Top of RECORDS SUPPLIED

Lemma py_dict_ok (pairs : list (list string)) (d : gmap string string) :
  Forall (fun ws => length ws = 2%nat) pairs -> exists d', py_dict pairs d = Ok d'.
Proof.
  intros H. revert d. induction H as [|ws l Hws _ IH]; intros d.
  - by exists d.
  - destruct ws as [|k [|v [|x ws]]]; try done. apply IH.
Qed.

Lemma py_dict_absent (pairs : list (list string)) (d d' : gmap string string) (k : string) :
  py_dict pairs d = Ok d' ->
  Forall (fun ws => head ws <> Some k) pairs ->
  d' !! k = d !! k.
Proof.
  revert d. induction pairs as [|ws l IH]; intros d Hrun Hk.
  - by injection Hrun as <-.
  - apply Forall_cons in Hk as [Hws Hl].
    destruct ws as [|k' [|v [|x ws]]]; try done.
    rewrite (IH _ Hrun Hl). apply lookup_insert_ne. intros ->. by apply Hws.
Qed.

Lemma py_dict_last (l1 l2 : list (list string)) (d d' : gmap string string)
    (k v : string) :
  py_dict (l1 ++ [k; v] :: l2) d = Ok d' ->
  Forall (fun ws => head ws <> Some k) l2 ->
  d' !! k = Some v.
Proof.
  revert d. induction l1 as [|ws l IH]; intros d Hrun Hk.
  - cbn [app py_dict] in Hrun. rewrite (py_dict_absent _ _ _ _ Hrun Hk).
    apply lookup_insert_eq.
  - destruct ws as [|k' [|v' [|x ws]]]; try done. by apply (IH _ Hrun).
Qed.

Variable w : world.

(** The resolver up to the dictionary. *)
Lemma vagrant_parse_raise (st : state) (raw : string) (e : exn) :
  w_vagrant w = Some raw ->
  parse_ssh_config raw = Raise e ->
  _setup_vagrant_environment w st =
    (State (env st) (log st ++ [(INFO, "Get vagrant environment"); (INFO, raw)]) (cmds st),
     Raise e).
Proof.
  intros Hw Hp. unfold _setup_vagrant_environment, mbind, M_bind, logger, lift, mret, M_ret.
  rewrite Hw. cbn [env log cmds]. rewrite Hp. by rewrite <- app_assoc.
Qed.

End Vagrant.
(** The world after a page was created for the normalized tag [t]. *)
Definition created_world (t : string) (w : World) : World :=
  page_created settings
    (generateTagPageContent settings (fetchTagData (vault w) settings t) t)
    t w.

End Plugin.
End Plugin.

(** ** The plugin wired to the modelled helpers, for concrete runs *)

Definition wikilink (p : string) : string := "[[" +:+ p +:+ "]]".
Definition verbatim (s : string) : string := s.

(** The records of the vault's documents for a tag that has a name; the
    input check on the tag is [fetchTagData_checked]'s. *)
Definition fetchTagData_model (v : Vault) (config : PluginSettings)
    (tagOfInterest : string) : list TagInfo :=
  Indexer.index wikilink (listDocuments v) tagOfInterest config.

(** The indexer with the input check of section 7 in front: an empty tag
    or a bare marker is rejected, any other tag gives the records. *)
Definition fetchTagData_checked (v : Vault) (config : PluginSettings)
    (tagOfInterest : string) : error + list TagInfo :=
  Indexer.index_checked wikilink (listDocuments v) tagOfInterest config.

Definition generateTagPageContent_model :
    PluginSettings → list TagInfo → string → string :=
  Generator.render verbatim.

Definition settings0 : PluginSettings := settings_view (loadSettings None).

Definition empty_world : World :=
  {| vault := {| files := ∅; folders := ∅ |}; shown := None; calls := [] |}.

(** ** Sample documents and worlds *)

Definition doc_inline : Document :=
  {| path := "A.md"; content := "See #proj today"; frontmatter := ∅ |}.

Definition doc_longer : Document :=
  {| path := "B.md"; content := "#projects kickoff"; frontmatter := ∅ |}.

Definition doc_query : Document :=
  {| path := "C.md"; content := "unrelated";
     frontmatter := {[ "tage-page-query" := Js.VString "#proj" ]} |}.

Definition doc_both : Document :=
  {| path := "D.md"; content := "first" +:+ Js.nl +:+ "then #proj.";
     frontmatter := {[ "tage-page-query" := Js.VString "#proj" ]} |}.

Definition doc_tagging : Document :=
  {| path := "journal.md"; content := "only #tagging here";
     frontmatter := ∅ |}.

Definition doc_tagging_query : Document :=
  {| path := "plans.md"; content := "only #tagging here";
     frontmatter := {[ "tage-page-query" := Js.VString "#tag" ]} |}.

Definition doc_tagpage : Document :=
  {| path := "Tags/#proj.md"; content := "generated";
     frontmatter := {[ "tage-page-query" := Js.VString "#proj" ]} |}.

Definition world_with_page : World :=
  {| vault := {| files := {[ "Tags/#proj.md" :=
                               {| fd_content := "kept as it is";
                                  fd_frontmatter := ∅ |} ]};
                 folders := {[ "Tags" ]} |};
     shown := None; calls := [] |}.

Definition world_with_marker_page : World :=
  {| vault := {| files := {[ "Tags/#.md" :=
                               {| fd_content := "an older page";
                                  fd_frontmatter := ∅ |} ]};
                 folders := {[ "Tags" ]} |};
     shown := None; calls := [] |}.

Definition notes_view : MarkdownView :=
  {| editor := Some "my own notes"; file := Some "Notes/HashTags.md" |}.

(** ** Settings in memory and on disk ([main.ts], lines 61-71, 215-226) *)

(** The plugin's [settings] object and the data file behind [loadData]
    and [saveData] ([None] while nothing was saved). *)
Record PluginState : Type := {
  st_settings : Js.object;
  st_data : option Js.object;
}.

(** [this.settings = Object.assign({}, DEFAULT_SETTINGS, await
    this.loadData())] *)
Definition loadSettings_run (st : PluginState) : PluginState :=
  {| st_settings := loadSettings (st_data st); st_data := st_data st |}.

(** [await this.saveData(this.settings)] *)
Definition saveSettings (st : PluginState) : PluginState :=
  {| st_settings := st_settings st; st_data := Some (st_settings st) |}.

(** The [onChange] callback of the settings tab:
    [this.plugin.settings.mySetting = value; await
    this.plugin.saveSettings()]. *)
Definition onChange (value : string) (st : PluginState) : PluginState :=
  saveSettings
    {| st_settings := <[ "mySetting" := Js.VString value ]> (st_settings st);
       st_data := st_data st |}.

Bottom of RECORDS SUPPLIED

EXERCISE REQUIREMENTS: Your task is to reproduce all the records above exactly as they appear.

REPLY TO THE TASK:
Lemma py_dict_ok (pairs : list (list string)) (d : gmap string string) :
  Forall (fun ws => length ws = 2%nat) pairs -> exists d', py_dict pairs d = Ok d'.
Proof.
  intros H. revert d. induction H as [|ws l Hws _ IH]; intros d.
  - by exists d.
  - destruct ws as [|k [|v [|x ws]]]; try done. apply IH.
Qed.

Lemma py_dict_absent (pairs : list (list string)) (d d' : gmap string string) (k : string) :
  py_dict pairs d = Ok d' ->
  Forall (fun ws => head ws <> Some k) pairs ->
  d' !! k = d !! k.
Proof.
  revert d. induction pairs as [|ws l IH]; intros d Hrun Hk.
  - by injection Hrun as <-.
  - apply Forall_cons in Hk as [Hws Hl].
    destruct ws as [|k' [|v [|x ws]]]; try done.
    rewrite (IH _ Hrun Hl). apply lookup_insert_ne. intros ->. by apply Hws.
Qed.

Lemma py_dict_last (l1 l2 : list (list string)) (d d' : gmap string string)
    (k v : string) :
  py_dict (l1 ++ [k; v] :: l2) d = Ok d' ->
  Forall (fun ws => head ws <> Some k) l2 ->
  d' !! k = Some v.
Proof.
  revert d. induction l1 as [|ws l IH]; intros d Hrun Hk.
  - cbn [app py_dict] in Hrun. rewrite (py_dict_absent _ _ _ _ Hrun Hk).
    apply lookup_insert_eq.
  - destruct ws as [|k' [|v' [|x ws]]]; try done. by apply (IH _ Hrun).
Qed.

Variable w : world.

(** The resolver up to the dictionary. *)
Lemma vagrant_parse_raise (st : state) (raw : string) (e : exn) :
  w_vagrant w = Some raw ->
  parse_ssh_config raw = Raise e ->
  _setup_vagrant_environment w st =
    (State (env st) (log st ++ [(INFO, "Get vagrant environment"); (INFO, raw)]) (cmds st),
     Raise e).
Proof.
  intros Hw Hp. unfold _setup_vagrant_environment, mbind, M_bind, logger, lift, mret, M_ret.
  rewrite Hw. cbn [env log cmds]. rewrite Hp. by rewrite <- app_assoc.
Qed.

End Vagrant.
(** The world after a page was created for the normalized tag [t]. *)
Definition created_world (t : string) (w : World) : World :=
  page_created settings
    (generateTagPageContent settings (fetchTagData (vault w) settings t) t)
    t w.

End Plugin.
End Plugin.

(** ** The plugin wired to the modelled helpers, for concrete runs *)

Definition wikilink (p : string) : string := "[[" +:+ p +:+ "]]".
Definition verbatim (s : string) : string := s.

(** The records of the vault's documents for a tag that has a name; the
    input check on the tag is [fetchTagData_checked]'s. *)
Definition fetchTagData_model (v : Vault) (config : PluginSettings)
    (tagOfInterest : string) : list TagInfo :=
  Indexer.index wikilink (listDocuments v) tagOfInterest config.

(** The indexer with the input check of section 7 in front: an empty tag
    or a bare marker is rejected, any other tag gives the records. *)
Definition fetchTagData_checked (v : Vault) (config : PluginSettings)
    (tagOfInterest : string) : error + list TagInfo :=
  Indexer.index_checked wikilink (listDocuments v) tagOfInterest config.

Definition generateTagPageContent_model :
    PluginSettings → list TagInfo → string → string :=
  Generator.render verbatim.

Definition settings0 : PluginSettings := settings_view (loadSettings None).

Definition empty_world : World :=
  {| vault := {| files := ∅; folders := ∅ |}; shown := None; calls := [] |}.

(** ** Sample documents and worlds *)

Definition doc_inline : Document :=
  {| path := "A.md"; content := "See #proj today"; frontmatter := ∅ |}.

Definition doc_longer : Document :=
  {| path := "B.md"; content := "#projects kickoff"; frontmatter := ∅ |}.

Definition doc_query : Document :=
  {| path := "C.md"; content := "unrelated";
     frontmatter := {[ "tage-page-query" := Js.VString "#proj" ]} |}.

Definition doc_both : Document :=
  {| path := "D.md"; content := "first" +:+ Js.nl +:+ "then #proj.";
     frontmatter := {[ "tage-page-query" := Js.VString "#proj" ]} |}.

Definition doc_tagging : Document :=
  {| path := "journal.md"; content := "only #tagging here";
     frontmatter := ∅ |}.

Definition doc_tagging_query : Document :=
  {| path := "plans.md"; content := "only #tagging here";
     frontmatter := {[ "tage-page-query" := Js.VString "#tag" ]} |}.

Definition doc_tagpage : Document :=
  {| path := "Tags/#proj.md"; content := "generated";
     frontmatter := {[ "tage-page-query" := Js.VString "#proj" ]} |}.

Definition world_with_page : World :=
  {| vault := {| files := {[ "Tags/#proj.md" :=
                               {| fd_content := "kept as it is";
                                  fd_frontmatter := ∅ |} ]};
                 folders := {[ "Tags" ]} |};
     shown := None; calls := [] |}.

Definition world_with_marker_page : World :=
  {| vault := {| files := {[ "Tags/#.md" :=
                               {| fd_content := "an older page";
                                  fd_frontmatter := ∅ |} ]};
                 folders := {[ "Tags" ]} |};
     shown := None; calls := [] |}.

Definition notes_view : MarkdownView :=
  {| editor := Some "my own notes"; file := Some "Notes/HashTags.md" |}.

(** ** Settings in memory and on disk ([main.ts], lines 61-71, 215-226) *)

(** The plugin's [settings] object and the data file behind [loadData]
    and [saveData] ([None] while nothing was saved). *)
Record PluginState : Type := {
  st_settings : Js.object;
  st_data : option Js.object;
}.

(** [this.settings = Object.assign({}, DEFAULT_SETTINGS, await
    this.loadData())] *)
Definition loadSettings_run (st : PluginState) : PluginState :=
  {| st_settings := loadSettings (st_data st); st_data := st_data st |}.

(** [await this.saveData(this.settings)] *)
Definition saveSettings (st : PluginState) : PluginState :=
  {| st_settings := st_settings st; st_data := Some (st_settings st) |}.

(** The [onChange] callback of the settings tab:
    [this.plugin.settings.mySetting = value; await
    this.plugin.saveSettings()]. *)
Definition onChange (value : string) (st : PluginState) : PluginState :=
  saveSettings
    {| st_settings := <[ "mySetting" := Js.VString value ]> (st_settings st);
       st_data := st_data st |}.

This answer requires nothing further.